■ Assignment:
Give the number of lines in the records below that contain the word "default". State only that number.

[Data records]
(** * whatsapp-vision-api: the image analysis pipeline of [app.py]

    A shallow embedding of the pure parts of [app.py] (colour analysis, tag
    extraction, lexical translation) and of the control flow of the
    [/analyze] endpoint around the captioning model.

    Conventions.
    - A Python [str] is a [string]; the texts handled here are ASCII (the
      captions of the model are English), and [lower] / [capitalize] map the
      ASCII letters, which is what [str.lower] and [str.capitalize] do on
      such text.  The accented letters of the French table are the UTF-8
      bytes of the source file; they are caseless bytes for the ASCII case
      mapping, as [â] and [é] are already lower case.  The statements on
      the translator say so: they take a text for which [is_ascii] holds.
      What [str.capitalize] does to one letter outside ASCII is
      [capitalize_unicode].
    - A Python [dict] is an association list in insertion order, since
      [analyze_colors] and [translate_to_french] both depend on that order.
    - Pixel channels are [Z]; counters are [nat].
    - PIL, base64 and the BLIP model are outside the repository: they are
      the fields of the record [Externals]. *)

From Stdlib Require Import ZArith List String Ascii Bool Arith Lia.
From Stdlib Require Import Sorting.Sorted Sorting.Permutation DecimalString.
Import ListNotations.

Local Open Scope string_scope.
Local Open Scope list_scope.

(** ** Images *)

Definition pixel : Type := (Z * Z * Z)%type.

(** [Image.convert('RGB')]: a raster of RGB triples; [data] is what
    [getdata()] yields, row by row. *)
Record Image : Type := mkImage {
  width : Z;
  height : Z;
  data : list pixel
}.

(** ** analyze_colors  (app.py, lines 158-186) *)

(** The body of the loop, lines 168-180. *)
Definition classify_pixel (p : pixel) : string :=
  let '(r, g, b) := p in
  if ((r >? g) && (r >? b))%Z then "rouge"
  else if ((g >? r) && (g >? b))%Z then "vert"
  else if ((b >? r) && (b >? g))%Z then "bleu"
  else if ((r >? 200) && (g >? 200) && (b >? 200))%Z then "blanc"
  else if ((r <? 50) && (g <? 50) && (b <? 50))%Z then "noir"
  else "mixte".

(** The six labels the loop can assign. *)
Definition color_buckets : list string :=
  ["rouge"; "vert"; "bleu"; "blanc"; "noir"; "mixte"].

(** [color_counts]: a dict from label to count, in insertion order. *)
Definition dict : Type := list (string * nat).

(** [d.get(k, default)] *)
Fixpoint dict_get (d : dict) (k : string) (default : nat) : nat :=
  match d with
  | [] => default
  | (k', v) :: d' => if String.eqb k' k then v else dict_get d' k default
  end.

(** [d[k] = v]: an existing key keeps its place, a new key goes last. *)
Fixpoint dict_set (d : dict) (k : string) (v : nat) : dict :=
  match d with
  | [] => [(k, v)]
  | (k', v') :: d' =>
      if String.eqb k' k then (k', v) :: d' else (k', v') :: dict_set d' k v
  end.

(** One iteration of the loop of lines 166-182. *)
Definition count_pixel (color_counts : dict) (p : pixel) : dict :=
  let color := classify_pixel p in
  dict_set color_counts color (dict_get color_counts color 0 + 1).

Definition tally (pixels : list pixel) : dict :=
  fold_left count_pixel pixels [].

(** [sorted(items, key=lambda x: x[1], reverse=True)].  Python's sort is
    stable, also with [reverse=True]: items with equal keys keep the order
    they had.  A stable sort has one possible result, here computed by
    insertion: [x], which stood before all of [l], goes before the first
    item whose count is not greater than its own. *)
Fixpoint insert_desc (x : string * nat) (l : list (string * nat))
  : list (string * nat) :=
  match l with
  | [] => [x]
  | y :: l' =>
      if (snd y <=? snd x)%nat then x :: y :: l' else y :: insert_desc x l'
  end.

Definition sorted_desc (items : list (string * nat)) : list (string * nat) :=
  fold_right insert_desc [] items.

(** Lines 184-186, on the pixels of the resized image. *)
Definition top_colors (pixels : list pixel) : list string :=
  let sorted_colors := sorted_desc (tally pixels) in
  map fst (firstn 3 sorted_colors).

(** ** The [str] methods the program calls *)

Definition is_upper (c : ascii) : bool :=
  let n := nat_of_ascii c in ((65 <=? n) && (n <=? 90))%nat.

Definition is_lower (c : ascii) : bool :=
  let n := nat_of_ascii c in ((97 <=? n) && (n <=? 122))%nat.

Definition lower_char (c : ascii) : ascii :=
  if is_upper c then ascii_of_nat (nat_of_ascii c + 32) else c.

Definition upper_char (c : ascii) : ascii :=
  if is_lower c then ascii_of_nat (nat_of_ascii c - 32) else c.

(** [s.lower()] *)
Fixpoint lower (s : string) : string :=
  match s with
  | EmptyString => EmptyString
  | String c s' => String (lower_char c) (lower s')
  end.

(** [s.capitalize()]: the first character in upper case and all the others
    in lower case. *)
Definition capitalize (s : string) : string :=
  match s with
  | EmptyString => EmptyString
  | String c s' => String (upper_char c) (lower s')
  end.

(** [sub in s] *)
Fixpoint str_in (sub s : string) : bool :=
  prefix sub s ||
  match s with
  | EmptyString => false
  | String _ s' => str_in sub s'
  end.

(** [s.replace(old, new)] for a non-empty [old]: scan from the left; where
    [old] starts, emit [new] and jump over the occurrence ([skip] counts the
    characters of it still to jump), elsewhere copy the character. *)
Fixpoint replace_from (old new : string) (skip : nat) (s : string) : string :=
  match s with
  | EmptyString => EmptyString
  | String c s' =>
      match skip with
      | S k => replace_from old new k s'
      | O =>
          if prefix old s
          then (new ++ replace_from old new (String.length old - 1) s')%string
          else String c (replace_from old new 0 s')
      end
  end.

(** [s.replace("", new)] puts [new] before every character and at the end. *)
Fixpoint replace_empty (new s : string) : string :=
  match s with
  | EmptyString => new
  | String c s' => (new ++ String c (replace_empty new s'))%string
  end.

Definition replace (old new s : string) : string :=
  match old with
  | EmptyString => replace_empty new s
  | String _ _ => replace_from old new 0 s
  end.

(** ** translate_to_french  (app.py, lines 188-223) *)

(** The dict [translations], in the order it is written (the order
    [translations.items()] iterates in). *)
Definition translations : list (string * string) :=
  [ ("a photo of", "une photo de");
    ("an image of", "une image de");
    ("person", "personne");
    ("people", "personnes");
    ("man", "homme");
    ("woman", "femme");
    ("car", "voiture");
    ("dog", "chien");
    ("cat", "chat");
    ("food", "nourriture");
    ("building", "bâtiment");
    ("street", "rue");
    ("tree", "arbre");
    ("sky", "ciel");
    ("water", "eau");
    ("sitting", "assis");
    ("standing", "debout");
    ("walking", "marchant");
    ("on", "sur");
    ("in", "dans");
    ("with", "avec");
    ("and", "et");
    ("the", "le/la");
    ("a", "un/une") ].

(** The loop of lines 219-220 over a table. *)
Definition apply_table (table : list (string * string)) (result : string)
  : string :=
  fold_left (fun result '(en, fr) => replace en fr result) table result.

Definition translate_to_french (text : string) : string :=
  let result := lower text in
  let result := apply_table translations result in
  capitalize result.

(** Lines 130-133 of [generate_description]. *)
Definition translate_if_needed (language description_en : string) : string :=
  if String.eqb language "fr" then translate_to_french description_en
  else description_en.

■ Task output:
4